------ Records supplied

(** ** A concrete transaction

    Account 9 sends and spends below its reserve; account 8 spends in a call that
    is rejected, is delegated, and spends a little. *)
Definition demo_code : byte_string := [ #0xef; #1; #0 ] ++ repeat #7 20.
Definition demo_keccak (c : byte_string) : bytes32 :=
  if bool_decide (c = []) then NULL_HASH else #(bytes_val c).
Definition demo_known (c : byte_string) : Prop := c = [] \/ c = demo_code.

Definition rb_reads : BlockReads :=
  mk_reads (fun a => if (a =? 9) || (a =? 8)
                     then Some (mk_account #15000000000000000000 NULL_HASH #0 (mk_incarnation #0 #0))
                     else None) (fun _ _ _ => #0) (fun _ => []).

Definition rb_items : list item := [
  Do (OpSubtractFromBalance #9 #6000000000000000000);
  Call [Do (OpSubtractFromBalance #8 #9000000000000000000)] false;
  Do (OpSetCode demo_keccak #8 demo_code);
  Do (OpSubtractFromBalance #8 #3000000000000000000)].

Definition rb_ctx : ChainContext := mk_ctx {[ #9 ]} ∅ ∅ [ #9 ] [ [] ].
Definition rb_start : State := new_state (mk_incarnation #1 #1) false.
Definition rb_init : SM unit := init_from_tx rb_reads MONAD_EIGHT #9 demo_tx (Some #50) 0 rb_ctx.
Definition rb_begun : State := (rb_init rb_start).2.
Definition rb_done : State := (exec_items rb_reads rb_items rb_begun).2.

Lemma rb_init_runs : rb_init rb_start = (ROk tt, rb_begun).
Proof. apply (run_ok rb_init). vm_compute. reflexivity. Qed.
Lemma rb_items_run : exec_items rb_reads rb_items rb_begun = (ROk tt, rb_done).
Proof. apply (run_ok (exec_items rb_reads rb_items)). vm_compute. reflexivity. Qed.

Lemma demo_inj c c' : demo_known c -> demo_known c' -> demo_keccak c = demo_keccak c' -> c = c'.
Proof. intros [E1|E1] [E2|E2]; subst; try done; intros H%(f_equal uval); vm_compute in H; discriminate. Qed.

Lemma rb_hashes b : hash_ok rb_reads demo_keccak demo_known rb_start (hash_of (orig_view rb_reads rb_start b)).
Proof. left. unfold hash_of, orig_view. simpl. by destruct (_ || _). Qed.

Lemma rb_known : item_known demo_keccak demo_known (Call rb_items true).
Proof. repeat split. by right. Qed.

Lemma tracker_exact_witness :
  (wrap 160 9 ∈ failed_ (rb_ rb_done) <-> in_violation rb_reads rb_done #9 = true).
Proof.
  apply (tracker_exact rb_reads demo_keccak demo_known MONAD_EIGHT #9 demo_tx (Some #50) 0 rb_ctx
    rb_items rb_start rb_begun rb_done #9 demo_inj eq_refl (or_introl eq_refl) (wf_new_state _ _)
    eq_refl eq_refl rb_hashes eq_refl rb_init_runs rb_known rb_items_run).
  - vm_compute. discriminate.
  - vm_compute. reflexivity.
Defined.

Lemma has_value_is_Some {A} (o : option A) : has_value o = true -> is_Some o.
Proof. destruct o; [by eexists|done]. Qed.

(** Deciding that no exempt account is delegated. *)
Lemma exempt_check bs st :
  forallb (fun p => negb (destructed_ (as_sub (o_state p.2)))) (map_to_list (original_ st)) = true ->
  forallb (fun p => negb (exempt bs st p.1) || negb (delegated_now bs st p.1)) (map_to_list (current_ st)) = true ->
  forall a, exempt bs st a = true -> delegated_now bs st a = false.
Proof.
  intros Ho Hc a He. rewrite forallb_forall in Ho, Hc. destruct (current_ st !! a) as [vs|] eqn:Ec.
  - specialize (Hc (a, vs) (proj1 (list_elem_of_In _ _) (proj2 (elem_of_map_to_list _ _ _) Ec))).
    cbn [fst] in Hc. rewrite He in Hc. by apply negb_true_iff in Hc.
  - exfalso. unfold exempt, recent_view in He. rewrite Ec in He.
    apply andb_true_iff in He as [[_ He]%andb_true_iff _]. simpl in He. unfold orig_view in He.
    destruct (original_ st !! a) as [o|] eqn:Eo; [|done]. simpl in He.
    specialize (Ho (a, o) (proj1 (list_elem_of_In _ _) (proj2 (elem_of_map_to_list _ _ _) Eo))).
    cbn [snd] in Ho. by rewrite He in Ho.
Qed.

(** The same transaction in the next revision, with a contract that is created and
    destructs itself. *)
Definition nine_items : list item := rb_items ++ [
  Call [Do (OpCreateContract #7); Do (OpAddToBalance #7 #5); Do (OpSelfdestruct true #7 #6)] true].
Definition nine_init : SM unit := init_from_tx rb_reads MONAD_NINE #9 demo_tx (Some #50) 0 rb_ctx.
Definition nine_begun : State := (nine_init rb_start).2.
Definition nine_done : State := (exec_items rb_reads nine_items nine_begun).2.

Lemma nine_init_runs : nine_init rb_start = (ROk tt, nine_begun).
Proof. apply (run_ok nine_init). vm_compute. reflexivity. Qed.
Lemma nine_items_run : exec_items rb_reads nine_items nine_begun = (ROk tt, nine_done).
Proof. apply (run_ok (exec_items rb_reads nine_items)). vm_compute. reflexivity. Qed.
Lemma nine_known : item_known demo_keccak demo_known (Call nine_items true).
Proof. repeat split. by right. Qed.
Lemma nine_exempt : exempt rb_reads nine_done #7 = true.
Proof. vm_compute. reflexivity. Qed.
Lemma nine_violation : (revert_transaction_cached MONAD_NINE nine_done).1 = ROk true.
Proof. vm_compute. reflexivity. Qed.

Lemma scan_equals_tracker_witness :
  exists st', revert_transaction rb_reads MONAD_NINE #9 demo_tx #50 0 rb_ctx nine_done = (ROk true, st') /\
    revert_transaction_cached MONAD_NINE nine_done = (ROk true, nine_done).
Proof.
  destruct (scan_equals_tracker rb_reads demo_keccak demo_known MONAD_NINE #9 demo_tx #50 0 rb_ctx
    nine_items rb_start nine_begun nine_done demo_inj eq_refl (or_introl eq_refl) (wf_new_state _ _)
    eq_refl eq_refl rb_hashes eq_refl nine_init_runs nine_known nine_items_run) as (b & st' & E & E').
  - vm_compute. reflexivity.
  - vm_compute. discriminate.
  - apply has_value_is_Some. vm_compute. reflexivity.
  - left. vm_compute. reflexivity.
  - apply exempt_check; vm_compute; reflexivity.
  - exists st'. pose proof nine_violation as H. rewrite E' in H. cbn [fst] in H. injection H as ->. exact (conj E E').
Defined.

------------
------ Records supplied

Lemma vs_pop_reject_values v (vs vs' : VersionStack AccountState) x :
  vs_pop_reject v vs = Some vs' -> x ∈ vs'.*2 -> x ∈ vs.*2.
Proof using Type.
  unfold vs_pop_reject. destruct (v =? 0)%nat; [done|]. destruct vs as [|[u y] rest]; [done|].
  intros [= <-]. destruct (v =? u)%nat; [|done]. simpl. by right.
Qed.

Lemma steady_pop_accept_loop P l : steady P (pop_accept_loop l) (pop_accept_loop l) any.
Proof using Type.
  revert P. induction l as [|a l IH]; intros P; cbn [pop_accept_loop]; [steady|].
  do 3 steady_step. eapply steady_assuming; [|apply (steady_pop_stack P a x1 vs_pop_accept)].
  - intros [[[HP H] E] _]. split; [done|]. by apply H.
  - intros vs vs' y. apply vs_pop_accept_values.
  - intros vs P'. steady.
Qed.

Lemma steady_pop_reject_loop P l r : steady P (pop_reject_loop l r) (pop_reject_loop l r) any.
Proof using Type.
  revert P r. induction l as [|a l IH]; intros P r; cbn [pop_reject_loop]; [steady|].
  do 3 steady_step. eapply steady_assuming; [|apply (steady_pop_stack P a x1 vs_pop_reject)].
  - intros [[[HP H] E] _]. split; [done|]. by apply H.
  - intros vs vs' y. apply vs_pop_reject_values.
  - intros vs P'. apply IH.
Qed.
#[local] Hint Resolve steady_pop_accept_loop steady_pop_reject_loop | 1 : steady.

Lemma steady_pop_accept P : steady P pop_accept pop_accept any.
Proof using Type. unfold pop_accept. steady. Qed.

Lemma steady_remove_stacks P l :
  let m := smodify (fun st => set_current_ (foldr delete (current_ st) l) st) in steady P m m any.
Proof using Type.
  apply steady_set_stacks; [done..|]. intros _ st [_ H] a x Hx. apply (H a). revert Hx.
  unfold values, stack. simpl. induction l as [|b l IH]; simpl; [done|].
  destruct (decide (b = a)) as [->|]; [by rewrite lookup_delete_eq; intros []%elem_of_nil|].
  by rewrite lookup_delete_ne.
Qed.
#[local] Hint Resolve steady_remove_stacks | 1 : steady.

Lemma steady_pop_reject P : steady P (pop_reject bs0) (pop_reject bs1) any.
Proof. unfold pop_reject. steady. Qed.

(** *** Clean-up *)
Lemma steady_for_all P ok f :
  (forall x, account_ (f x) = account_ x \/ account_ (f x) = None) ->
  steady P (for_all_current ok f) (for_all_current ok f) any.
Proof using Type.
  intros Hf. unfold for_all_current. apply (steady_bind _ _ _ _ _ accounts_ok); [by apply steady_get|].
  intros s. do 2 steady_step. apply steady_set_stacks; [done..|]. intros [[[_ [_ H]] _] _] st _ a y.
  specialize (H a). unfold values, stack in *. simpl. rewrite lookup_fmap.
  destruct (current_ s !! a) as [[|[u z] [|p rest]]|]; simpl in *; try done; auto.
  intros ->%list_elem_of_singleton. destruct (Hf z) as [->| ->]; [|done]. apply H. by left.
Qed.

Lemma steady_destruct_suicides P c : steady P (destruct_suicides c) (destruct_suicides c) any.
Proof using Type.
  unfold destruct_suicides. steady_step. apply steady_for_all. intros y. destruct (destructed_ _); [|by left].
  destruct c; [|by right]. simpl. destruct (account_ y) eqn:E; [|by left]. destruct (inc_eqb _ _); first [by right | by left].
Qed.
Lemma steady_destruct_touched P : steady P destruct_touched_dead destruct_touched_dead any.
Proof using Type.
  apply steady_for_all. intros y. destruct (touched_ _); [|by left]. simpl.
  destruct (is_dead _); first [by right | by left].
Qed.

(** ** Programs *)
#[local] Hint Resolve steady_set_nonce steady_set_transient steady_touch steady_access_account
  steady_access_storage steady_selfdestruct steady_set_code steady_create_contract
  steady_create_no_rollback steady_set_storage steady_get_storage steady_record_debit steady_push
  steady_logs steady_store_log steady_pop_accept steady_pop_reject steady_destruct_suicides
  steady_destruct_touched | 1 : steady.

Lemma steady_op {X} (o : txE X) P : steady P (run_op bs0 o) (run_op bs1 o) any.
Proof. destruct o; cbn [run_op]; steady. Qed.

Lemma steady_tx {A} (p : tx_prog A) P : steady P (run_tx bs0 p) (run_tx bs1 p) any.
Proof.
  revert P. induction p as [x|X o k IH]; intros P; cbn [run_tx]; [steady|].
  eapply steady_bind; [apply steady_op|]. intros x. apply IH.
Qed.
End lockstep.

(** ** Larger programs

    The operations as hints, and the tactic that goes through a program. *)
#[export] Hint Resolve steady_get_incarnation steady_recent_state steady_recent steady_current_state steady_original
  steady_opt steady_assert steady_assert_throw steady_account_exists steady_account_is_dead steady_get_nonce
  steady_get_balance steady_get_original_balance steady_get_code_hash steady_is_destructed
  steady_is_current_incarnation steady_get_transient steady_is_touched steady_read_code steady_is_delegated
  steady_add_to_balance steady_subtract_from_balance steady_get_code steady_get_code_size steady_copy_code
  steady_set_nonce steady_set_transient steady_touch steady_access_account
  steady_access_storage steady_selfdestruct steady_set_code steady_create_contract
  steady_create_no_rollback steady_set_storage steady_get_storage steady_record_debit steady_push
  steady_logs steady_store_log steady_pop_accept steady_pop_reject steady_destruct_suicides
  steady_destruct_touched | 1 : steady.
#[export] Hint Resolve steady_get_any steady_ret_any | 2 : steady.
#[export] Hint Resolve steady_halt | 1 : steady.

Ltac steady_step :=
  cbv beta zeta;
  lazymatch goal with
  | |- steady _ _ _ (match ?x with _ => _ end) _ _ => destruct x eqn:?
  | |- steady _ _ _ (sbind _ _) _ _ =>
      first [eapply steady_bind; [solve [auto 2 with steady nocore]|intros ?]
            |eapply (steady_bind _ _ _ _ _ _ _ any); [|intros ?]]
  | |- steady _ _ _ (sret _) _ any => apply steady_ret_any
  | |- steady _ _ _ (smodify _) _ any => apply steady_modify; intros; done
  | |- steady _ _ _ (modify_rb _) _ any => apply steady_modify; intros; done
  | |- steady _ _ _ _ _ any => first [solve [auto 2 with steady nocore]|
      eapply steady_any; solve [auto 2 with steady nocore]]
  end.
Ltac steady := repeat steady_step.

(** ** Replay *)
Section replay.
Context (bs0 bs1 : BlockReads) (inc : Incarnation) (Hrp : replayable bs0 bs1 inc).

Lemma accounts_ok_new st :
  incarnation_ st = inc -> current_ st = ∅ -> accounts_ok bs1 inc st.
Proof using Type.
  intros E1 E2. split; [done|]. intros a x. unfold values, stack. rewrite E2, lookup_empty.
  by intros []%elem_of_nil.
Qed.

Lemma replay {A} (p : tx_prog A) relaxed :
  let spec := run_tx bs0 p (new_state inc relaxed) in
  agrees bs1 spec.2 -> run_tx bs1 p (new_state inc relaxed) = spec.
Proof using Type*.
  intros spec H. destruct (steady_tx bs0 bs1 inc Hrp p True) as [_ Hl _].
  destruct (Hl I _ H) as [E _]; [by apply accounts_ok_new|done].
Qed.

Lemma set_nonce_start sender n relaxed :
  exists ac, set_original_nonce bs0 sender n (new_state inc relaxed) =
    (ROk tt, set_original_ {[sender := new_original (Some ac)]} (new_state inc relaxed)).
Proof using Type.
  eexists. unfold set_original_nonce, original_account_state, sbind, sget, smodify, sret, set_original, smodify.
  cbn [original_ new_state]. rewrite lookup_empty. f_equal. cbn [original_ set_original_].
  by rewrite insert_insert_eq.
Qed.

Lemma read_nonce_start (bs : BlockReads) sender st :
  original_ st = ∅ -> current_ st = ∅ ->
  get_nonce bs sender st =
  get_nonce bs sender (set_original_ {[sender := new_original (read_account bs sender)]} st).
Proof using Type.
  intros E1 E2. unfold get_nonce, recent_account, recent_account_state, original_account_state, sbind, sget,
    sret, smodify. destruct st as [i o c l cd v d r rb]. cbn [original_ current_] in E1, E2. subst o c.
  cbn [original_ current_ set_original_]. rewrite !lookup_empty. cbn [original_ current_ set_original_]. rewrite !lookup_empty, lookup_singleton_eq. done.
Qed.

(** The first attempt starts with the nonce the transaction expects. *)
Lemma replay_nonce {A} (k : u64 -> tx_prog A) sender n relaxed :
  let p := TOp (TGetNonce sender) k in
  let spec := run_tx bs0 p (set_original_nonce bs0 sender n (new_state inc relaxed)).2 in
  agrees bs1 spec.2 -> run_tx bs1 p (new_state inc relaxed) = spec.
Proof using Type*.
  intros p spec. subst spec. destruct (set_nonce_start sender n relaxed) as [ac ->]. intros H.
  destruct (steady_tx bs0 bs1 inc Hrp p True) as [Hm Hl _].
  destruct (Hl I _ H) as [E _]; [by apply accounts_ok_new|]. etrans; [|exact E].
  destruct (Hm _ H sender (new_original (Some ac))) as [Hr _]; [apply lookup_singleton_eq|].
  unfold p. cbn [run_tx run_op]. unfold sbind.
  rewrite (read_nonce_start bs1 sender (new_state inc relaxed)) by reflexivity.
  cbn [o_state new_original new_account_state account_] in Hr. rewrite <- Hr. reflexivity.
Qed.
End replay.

------------
------ Records supplied

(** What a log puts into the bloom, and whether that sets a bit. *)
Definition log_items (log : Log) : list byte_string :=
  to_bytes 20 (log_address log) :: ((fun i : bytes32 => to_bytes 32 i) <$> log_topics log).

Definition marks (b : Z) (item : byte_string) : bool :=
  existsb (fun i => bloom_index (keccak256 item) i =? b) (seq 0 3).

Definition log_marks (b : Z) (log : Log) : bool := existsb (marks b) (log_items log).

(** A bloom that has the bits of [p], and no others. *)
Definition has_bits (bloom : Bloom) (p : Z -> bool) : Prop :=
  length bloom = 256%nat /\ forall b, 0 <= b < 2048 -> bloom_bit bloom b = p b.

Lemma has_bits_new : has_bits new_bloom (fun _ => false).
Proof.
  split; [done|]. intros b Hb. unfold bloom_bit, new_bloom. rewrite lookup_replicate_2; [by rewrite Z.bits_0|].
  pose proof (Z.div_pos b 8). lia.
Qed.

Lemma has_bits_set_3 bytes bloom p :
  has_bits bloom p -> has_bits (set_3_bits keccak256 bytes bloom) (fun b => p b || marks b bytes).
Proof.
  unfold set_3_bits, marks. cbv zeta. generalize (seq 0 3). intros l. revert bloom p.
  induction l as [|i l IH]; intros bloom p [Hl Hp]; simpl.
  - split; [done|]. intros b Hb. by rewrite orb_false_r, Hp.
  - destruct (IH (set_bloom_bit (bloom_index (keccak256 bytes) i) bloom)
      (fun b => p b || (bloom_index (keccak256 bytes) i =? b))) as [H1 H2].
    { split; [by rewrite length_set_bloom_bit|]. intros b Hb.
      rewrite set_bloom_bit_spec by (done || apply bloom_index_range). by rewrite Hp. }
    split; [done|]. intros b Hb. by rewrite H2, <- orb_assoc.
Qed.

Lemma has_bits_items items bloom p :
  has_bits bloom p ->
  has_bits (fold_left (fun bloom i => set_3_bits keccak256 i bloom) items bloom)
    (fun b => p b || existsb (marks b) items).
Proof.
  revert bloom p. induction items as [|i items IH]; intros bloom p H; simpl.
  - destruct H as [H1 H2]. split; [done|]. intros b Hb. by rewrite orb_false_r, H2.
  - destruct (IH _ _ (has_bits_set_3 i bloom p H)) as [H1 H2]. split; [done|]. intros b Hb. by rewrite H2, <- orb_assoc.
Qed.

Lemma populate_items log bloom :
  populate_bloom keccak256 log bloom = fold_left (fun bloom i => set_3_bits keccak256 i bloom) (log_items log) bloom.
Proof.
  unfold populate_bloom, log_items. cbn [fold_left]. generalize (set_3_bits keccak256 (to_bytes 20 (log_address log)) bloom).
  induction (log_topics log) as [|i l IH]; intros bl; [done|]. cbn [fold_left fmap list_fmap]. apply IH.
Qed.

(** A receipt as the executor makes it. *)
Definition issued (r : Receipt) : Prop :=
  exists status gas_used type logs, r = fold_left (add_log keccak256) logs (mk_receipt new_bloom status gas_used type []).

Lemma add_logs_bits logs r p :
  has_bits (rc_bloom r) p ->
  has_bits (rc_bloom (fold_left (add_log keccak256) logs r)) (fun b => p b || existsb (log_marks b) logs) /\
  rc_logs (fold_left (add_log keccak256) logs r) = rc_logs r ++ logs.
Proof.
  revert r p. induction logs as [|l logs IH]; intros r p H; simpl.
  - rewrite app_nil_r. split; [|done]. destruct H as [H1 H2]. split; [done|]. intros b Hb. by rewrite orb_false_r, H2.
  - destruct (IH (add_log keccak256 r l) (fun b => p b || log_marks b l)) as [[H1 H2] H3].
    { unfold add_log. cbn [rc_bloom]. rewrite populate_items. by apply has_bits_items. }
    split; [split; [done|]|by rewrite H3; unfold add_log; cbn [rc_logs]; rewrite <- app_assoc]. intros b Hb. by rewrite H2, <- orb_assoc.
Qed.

------------

→ **Work instruction**
What you return should be exactly the lines above, starting at the one with "Lemma steady_destruct_suicides P" and ending at the one with "#[export] Hint Resolve steady_get_incarnation", and nothing else.

→ **Answer for this exercise**
Lemma steady_destruct_suicides P c : steady P (destruct_suicides c) (destruct_suicides c) any.
Proof using Type.
  unfold destruct_suicides. steady_step. apply steady_for_all. intros y. destruct (destructed_ _); [|by left].
  destruct c; [|by right]. simpl. destruct (account_ y) eqn:E; [|by left]. destruct (inc_eqb _ _); first [by right | by left].
Qed.
Lemma steady_destruct_touched P : steady P destruct_touched_dead destruct_touched_dead any.
Proof using Type.
  apply steady_for_all. intros y. destruct (touched_ _); [|by left]. simpl.
  destruct (is_dead _); first [by right | by left].
Qed.

(** ** Programs *)
#[local] Hint Resolve steady_set_nonce steady_set_transient steady_touch steady_access_account
  steady_access_storage steady_selfdestruct steady_set_code steady_create_contract
  steady_create_no_rollback steady_set_storage steady_get_storage steady_record_debit steady_push
  steady_logs steady_store_log steady_pop_accept steady_pop_reject steady_destruct_suicides
  steady_destruct_touched | 1 : steady.

Lemma steady_op {X} (o : txE X) P : steady P (run_op bs0 o) (run_op bs1 o) any.
Proof. destruct o; cbn [run_op]; steady. Qed.

Lemma steady_tx {A} (p : tx_prog A) P : steady P (run_tx bs0 p) (run_tx bs1 p) any.
Proof.
  revert P. induction p as [x|X o k IH]; intros P; cbn [run_tx]; [steady|].
  eapply steady_bind; [apply steady_op|]. intros x. apply IH.
Qed.
End lockstep.

(** ** Larger programs

    The operations as hints, and the tactic that goes through a program. *)
#[export] Hint Resolve steady_get_incarnation steady_recent_state steady_recent steady_current_state steady_original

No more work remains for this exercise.